(Stored items from a collection)
[Start of Attachment]

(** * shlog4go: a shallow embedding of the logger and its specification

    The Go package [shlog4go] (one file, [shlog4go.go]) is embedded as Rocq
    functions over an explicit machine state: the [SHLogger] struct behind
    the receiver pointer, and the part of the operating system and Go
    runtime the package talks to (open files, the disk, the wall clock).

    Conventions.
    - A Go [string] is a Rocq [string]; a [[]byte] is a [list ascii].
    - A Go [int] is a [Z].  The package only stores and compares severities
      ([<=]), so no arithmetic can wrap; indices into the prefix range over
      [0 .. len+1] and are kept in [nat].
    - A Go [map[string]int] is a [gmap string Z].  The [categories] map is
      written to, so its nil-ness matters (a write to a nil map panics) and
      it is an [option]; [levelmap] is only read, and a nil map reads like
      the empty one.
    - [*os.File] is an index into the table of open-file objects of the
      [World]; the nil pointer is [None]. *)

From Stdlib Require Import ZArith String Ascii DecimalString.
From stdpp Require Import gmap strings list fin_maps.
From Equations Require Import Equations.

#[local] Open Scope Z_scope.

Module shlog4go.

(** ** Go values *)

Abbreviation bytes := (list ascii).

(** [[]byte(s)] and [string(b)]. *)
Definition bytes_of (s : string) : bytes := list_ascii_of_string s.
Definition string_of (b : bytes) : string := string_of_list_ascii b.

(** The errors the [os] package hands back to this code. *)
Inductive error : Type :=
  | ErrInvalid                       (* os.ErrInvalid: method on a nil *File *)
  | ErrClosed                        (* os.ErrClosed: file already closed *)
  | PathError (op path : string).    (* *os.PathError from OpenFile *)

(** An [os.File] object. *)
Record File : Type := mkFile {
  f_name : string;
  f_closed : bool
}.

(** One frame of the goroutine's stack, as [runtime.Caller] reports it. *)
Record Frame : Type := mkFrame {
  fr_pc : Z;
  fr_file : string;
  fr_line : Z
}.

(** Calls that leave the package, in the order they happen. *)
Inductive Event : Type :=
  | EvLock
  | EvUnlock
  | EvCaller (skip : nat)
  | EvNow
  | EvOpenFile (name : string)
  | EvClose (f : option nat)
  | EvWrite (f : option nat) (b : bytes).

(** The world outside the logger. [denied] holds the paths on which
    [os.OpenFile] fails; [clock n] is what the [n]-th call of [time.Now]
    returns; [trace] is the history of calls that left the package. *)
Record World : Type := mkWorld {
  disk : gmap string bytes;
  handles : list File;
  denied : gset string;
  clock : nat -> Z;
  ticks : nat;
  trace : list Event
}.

[End of Attachment]
[Start of Attachment]

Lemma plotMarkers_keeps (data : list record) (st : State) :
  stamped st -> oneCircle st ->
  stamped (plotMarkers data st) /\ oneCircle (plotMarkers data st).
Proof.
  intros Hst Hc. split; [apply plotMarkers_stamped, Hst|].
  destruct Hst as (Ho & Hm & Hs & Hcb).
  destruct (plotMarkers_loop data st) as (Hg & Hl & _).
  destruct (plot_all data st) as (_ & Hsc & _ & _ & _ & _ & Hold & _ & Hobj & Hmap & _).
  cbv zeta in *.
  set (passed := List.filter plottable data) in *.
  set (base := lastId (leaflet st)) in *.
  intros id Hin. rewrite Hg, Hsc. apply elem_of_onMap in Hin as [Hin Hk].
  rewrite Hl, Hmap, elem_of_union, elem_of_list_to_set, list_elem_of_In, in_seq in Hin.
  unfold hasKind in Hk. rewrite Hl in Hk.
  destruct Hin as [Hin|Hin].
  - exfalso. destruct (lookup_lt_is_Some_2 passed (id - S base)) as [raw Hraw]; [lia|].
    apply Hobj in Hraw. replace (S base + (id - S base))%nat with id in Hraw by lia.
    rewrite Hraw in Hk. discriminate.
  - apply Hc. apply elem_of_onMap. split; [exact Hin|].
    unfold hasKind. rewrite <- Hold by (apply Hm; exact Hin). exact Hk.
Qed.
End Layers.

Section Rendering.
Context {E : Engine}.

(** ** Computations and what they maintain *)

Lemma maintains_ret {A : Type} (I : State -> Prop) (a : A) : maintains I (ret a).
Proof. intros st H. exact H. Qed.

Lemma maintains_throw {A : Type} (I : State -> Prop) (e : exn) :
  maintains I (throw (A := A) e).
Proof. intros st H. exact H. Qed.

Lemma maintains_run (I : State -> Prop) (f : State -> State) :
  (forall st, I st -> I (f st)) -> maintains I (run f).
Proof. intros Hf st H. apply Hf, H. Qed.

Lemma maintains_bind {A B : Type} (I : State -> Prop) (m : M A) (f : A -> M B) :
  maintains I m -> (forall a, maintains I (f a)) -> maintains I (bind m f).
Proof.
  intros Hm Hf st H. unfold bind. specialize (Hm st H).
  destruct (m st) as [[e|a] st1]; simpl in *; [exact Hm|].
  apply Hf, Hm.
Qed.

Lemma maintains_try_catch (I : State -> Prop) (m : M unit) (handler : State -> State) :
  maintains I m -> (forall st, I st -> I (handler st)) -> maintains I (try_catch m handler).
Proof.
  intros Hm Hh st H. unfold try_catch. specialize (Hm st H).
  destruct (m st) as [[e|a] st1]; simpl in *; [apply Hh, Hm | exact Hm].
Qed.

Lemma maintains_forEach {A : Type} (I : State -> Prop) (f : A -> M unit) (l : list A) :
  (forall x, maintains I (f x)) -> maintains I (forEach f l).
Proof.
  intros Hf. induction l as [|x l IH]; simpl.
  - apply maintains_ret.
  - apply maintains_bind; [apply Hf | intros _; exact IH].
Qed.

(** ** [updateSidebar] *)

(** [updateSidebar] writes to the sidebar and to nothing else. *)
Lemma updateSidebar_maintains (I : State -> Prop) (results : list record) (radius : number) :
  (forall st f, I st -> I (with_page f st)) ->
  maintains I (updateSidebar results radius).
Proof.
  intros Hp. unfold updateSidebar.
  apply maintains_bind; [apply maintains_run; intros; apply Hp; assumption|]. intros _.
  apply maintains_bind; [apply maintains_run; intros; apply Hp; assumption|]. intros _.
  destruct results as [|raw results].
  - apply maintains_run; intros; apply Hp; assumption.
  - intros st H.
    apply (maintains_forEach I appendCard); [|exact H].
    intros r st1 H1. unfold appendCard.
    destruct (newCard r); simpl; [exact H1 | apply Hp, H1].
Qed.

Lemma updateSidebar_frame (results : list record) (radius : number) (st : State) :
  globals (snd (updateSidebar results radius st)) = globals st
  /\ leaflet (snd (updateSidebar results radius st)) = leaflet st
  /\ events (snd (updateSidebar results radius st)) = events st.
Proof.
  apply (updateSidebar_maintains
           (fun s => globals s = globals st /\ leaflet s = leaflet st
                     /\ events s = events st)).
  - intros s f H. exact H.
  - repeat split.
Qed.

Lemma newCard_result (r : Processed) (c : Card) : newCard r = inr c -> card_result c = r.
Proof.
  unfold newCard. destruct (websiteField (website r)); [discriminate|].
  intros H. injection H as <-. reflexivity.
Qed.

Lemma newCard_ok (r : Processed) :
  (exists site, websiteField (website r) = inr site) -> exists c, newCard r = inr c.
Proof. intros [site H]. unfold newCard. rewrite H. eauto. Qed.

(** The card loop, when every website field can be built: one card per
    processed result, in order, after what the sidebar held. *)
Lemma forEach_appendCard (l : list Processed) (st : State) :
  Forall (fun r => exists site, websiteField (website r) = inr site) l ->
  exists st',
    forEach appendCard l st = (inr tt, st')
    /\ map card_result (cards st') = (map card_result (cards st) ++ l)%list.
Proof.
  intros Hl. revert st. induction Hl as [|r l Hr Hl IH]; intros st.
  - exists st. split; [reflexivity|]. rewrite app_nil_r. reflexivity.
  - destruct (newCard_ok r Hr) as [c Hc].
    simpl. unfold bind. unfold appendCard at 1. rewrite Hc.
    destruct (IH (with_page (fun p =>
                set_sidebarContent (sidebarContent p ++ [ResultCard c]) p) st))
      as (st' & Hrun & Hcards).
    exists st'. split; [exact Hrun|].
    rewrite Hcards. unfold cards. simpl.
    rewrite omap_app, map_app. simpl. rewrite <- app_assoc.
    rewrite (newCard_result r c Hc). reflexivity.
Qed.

[End of Attachment]

# Exercise prompt
Wherever a line of the records above contains the string "runtime", copy that line out.

# Your solution
    runtime the package talks to (open files, the disk, the wall clock).
(** One frame of the goroutine's stack, as [runtime.Caller] reports it. *)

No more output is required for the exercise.